Mozilla also has a habit of simple question-based domains, such as "arewefastyet.com", for tracking progress.
But… the 3.6 -> 4.0 release was just such a pain. We spent more than a year trying to cram too many features in v4.
Clearly feature-based releases were just not cutting it, especially as Chrome was shipping new versions fast.
For the longest time people were saying it was the wrong move, but really - that was absolutely necessary, and proved out to be the right thing to do. The Stable / Beta / Alpha ("aurora", was that the name?) channels massively improved our yield :)
>For the longest time people were saying it was the wrong move,
I detested Firefox from v4 onwards and finally got off the crazytrain at 12.
Other than the version numbering becoming vapid, the browser itself became vapid. No longer was Firefox about the users, it was about Mozilla.
That has remained the case to this day, and I have not bought a ticket to this day. I'm not counting the first ticket as a purchase since it was forced on me.
I'm hopping between the Pale Moon space station and (begrudgingly) the Chromium train now depending on what I'm doing.
This was back when Internet Explorer was at version 7. Some Mozilla folks told me they used to get questions like "when are you going to upgrade to Internet 7 like Microsoft?"
If I remember right, after Firefox 4 they skipped a few versions and started the train model, while also trying to de-emphasize the version number in marketing.
It's definitely a common thought but there are other considerations too regardless if that's really true or not e.g. browsers needed constant security updates anyways, no reason to not also regularly deliver features that were sitting ready to be used with that update infrastructure.
It's easier to do small releases often. You have less chances to break multiple parts of the application. You also don't end up in a cycle of "Wait! I'll add just one more thing" which is very common with projects tend to less often.
Why is that site so poorly designed?
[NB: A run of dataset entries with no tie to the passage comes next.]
Definition set_budget (category : string) (amount : float) : M (bool * string) :=
  let category_cleaned := normalize category in
  self ← get_self;
  put_self {| expenses := expenses self;
              budgets := <[category_cleaned := amount]> (budgets self);
              incomes := incomes self |};;
  _save;;
  mret (true, "Budget set: Monthly limit for " ++ category_cleaned
                ++ " is now $" ++ Money.format amount).

Definition remove_expense (index : Z) : M (bool * string) :=
  self ← get_self;
  if ((0 <=? index)%Z && (index <? Z.of_nat (length (expenses self)))%Z) then
    match pop (Z.to_nat index) (expenses self) with
    | Ok (removed_expense, rest) =>
        put_self {| expenses := rest; budgets := budgets self;
                    incomes := incomes self |};;
        _save;;
        mret (true, "Expense on " ++ Expense.date removed_expense
                      ++ " for $" ++ Money.format (Expense.amount removed_expense)
                      ++ " (" ++ Expense.category removed_expense
                      ++ ") removed successfully.")
    | Raise _ => mret (false, "Failed to remove expense: pop index out of range")
    end
  else mret (false, "Invalid expense index.").

Definition remove_income (index : Z) : M (bool * string) :=
  self ← get_self;
  if ((0 <=? index)%Z && (index <? Z.of_nat (length (incomes self)))%Z) then
    match pop (Z.to_nat index) (incomes self) with
    | Ok (removed_income, rest) =>
        put_self {| expenses := expenses self; budgets := budgets self;
                    incomes := rest |};;
        _save;;
        mret (true, "Income on " ++ Income.date removed_income
                      ++ " from " ++ Income.source removed_income
                      ++ " ($" ++ Money.format (Income.amount removed_income)
                      ++ ") removed successfully.")
    | Raise _ => mret (false, "Failed to remove income: pop index out of range")
    end
  else mret (false, "Invalid income index.").

Definition delete_budget (category_name : string) : M (bool * string) :=
  let category_cleaned := normalize category_name in
  self ← get_self;
  match budgets self !! category_cleaned with
  | Some _ =>
      put_self {| expenses := expenses self;
                  budgets := delete category_cleaned (budgets self);
                  incomes := incomes self |};;
      _save;;
      mret (true, "Budget limit for '" ++ category_cleaned
                    ++ "' removed successfully.")
  | None =>
      mret (false, "No budget found for category '" ++ category_cleaned ++ "'.")
  end.

Definition delete_category (category_name : string) : M (bool * string) :=
  let category_cleaned := normalize category_name in
  self ← get_self;
  let original_count := length (expenses self) in
  let kept := filter (λ exp, Expense.category exp ≠ category_cleaned) (expenses self) in
  let deleted_count := (Z.of_nat original_count - Z.of_nat (length kept))%Z in
  let budget_deleted := bool_decide (is_Some (budgets self !! category_cleaned)) in
  put_self {| expenses := kept;
              budgets := if budget_deleted
                         then delete category_cleaned (budgets self)
                         else budgets self;
              incomes := incomes self |};;
  _save;;
  let message :=
    "Category '" ++ category_cleaned ++ "' deleted. Removed "
      ++ Money.decimal (Z.to_N deleted_count) ++ " expense(s)."
      ++ (if budget_deleted then " Budget limit also removed." else "") in
  if (deleted_count =? 0)%Z && negb budget_deleted
  then mret (false, "Category '" ++ category_cleaned
                      ++ "' not found in expenses or budgets.")
  else mret (true, message).

End management.

Arguments World {_}.
Arguments M {_} A.

(** ** A concrete setting for worked instances *)

Module Scenario.

(** A [json] module in which the text of a file is either the document it
    encodes or text that does not parse. *)
Definition parsed_text : JsonModule :=
  {| text := option json; json_dump := Some; json_load := id |}.
#[local] Existing Instance parsed_text.

Definition august : datetime.date := datetime.Date 2025 8 15.
Definition november : datetime.date := datetime.Date 2026 11 3.

Definition no_file : Disk := @Build_Disk parsed_text None true.
Definition garbled_file : Disk := @Build_Disk parsed_text (Some None) true.

Definition rent : Expense.t := Expense.mk 750 "Rent" "2025-08-01" "".
Definition dining : Expense.t := Expense.mk 55.5 "Food" "2025-08-15" "Dining Out".
Definition salary : Income.t := Income.mk 3000 "Salary" "2025-08-01".

(** A budget of $50 for "Food" and nothing recorded yet. *)
Definition food_budget : World :=
  {| tracker := {| expenses := []; budgets := {[ "Food" := 50%float ]}; incomes := [] |};
     disk := no_file |}.

Definition salary_and_rent : ExpenseTracker :=
  {| expenses := [rent]; budgets := ∅; incomes := [salary] |}.

(** Data like the sample the entry point records (there the income is dated
    the first day of the current month). *)
Definition sample : World :=
  {| tracker := {| expenses := [rent; dining]; budgets := {[ "Food" := 150%float ]};
                   incomes := [salary] |};
     disk := no_file |}.

End Scenario.

(** ** Vocabulary of the statements *)

(** A date text lies in the month of the clock: [d[:7] == today.strftime('%Y-%m')]. *)
Definition this_month (today : datetime.date) (d : string) : Prop :=
  Str.slice_to 7 d = datetime.strftime_Ym today.

#[global] Instance this_month_dec today d : Decision (this_month today d).
Proof. unfold this_month. apply _. Defined.

(** The amounts, in the order of the store, of the expenses of category [c]
    dated in the month of the clock; their sum is the month-to-date spend. *)
Definition month_amounts (today : datetime.date) (c : string)
    (es : list Expense.t) : list float :=
  Expense.amount <$>
    filter (λ e, this_month today (Expense.date e) ∧ Expense.category e = c) es.
(** X25.  With a configuration object, the constructor ignores the three
    credential arguments, obtains one token, stores it in the session and
    the file, and returns with every built-in module in place. *)
Theorem init_with_config (id secret base : option string)
        (c : PySuiteCRMConfig) (w : world) (tok : string) (rest : list (exn + string))
        (attrs : gmap string Registry.attribute) :
  config_truthy c = true -> idp w = inr tok :: rest ->
  Registry._modules base_attributes (custom_modules_of c) = inr attrs ->
  init id secret base (Some c) w
  = (Ret (c, attrs),
     {| net := net w; idp := rest; token_file := Some tok; session := Some tok;
        trace := trace w ++ [FetchToken (SuiteCRM.tk_url c) (client_id c)
                                        (client_secret c)] |})
  /\ forall n, n ∈ Registry.builtin_modules -> attrs !! n = Some (Registry.ModuleObj n).
Proof.
  intros Hc Hi Hm. split.
  - unfold Registry.__init__, Registry.choose_config, bind. rewrite Hc. simpl.
    rewrite Hc. simpl. rewrite (login_ok c w tok rest Hi). now rewrite Hm.
  - intros n Hn. eapply modules_assign_builtin; eauto.
Qed.

End Init.

(** ** The further properties on the two deployments *)

Lemma request_other_status_witness :
  Demo.request "https://crm.example.com/Api/V8/module/Leads/9" "delete" (JStr "")
    (Sample.world0 [inr (Sample.resp 404 "error")] [])
  = (Ret (Some (JObj [("errors", JObj [("status", JNum 404)])])),
     {| net := []; idp := []; token_file := Some "tok0"; session := Some "tok0";
        trace := [Call "delete" "https://crm.example.com/Api/V8/module/Leads/9" None] |})
  /\ Demo.request "https://crm.example.com/Api/V8/module/Leads" "get" (JStr "")
       (Sample.world0 [inr (Sample.resp 400 "Database failure. Please refer to logs")] [])
     = (Raise (Exception "Database failure. Please refer to logs"),
        {| net := []; idp := []; token_file := Some "tok0"; session := Some "tok0";
           trace := [Call "get" "https://crm.example.com/Api/V8/module/Leads" None] |})
  /\ Demo.request "https://crm.example.com/Api/V8/module/Leads" "get" (JStr "")
       (Sample.world0 [inr (Sample.resp 400 (String (ascii_of_nat 255) ""))] [])
     = (Raise (OtherError "UnicodeDecodeError"),
        {| net := []; idp := []; token_file := Some "tok0"; session := Some "tok0";
           trace := [Call "get" "https://crm.example.com/Api/V8/module/Leads" None] |}).
Proof.
  split; [|split].
  - refine (proj2 (proj2 (request_other_status Demo.loads Sample.hasattr Sample.config
              "https://crm.example.com/Api/V8/module/Leads/9" "delete" (JStr "")
              (Sample.world0 [inr (Sample.resp 404 "error")] [])
              (Sample.resp 404 "error") [] _ _ _ _)) _).
    + exists "tok0". reflexivity.
    + vm_compute. reflexivity.
    + reflexivity.
    + simpl. lia.
    + left. simpl. lia.
  - refine (proj1 (proj2 (request_other_status Demo.loads Sample.hasattr Sample.config
              "https://crm.example.com/Api/V8/module/Leads" "get" (JStr "")
              (Sample.world0 [inr (Sample.resp 400 "Database failure. Please refer to logs")] [])
              (Sample.resp 400 "Database failure. Please refer to logs") [] _ _ _ _)) _ _ _).
    + exists "tok0". reflexivity.
    + vm_compute. reflexivity.
    + reflexivity.
    + simpl. lia.
    + reflexivity.
    + reflexivity.
    + reflexivity.
  - refine (proj1 (request_other_status Demo.loads Sample.hasattr Sample.config
              "https://crm.example.com/Api/V8/module/Leads" "get" (JStr "")
              (Sample.world0 [inr (Sample.resp 400 (String (ascii_of_nat 255) ""))] [])
              (Sample.resp 400 (String (ascii_of_nat 255) "")) [] _ _ _ _) _ _).
    + exists "tok0". reflexivity.
    + vm_compute. reflexivity.
    + reflexivity.
    + simpl. lia.
    + reflexivity.
    + reflexivity.
Defined.

Lemma request_transport_error_witness :
  Demo.request "https://crm.example.com/Api/V8/module" "get" (JStr "")
    (Sample.world0 [inl (OtherError "Timeout"); inr (Sample.resp 200 "records")] [inr "t1"])
  = (Raise (OtherError "Timeout"),
     {| net := [inr (Sample.resp 200 "records")]; idp := [inr "t1"];
        token_file := Some "tok0"; session := Some "tok0";
        trace := [Call "get" "https://crm.example.com/Api/V8/module" None] |}).
Proof.
  refine (request_transport_error Demo.loads Sample.hasattr Sample.config
            "https://crm.example.com/Api/V8/module" "get" (JStr "")
            (Sample.world0 [inl (OtherError "Timeout"); inr (Sample.resp 200 "records")]
                           [inr "t1"])
            (OtherError "Timeout") [inr (Sample.resp 200 "records")] _ _ _ _).
  - exists "tok0". reflexivity.
  - vm_compute. reflexivity.
  - reflexivity.
  - discriminate.
Defined.

Lemma refresh_rejected_witness :
  SuiteCRM._refresh_token Sample.config (Sample.world0 [] [inl InvalidClientError])
  = (Raise (SystemExit "401 (Unauthorized) - client id/secret"),
     {| net := []; idp := []; token_file := Some "tok0"; session := Some "{}";
        trace := [FetchToken "https://crm.example.com/Api/access_token" "id" "secret"] |}).
Proof.
  refine (refresh_rejected Sample.config (Sample.world0 [] [inl InvalidClientError])
            InvalidClientError [] _ _).
  - exists "tok0". reflexivity.
  - reflexivity.
Defined.

Lemma request_revoked_refresh_rejected_witness :
  Demo.request "https://crm.example.com/Api/V8/module" "get" (JStr "")
    (Sample.world0 [inr (Sample.resp 401 "denied"); inr (Sample.resp 200 "records")]
                   [inl CustomOAuth2Error])
  = (Raise (SystemExit "401 (Unauthorized) - client id"),
     {| net := [inr (Sample.resp 200 "records")]; idp := [];
        token_file := Some "tok0"; session := Some "{}";
        trace := [Call "get" "https://crm.example.com/Api/V8/module" None;
                  FetchToken "https://crm.example.com/Api/access_token" "id" "secret"] |}).
Proof.
  refine (request_revoked_refresh_rejected Demo.loads Sample.hasattr Sample.config
            "https://crm.example.com/Api/V8/module" "get" (JStr "")
            (Sample.world0 [inr (Sample.resp 401 "denied"); inr (Sample.resp 200 "records")]
                           [inl CustomOAuth2Error])
            (Sample.resp 401 "denied") [inr (Sample.resp 200 "records")]
            CustomOAuth2Error [] _ _ _ _ _).
  - exists "tok0". reflexivity.
  - vm_compute. reflexivity.
  - reflexivity.
  - reflexivity.
  - reflexivity.
Defined.

Lemma request_returns_in_sync_witness :
  in_sync (snd (Demo.request "https://crm.example.com/Api/V8/module" "get" (JStr "")
                  (Sample.world0 [inl TokenExpiredError; inr (Sample.resp 401 "denied");
                                  inr (Sample.resp 200 "records")]
                                 [inr "t1"; inr "t2"]))).
Proof.
  refine (request_returns_in_sync Demo.loads Sample.hasattr Sample.config
            "https://crm.example.com/Api/V8/module" "get" (JStr "")
            (Sample.world0 [inl TokenExpiredError; inr (Sample.resp 401 "denied");
                            inr (Sample.resp 200 "records")] [inr "t1"; inr "t2"])
            _ _ _).
  - reflexivity.
  - reflexivity.
Defined.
I tried in both FF and Chrome. In FF I see nothing on any chart. On Chrome, I see a few data points in July and then nothing else.
As far as I can tell, this is the only official page that documents Firefox 115 ESR being extended for Windows 7-8.1 and macOS 10.12-10.14 up to March 2025.
I finally gave up on firefox a year ago, after being a lifetime user. I can live with it being slightly slower than other browsers but it had strange hangs and very slow loading sometimes that made me switch and didn't find in other browsers.
It could be an extension, that specific about:config setting or sometinhg else but i switched to have a browser that doesn't require me troubleshoot this stuff.
First time I hear about "train" analogy in release management. Interesting if someone is going to build this visualisation with actual animated train models and tracks ;)
Mozilla also has a habit of simple question-based domains, such as "arewefastyet.com", for tracking progress.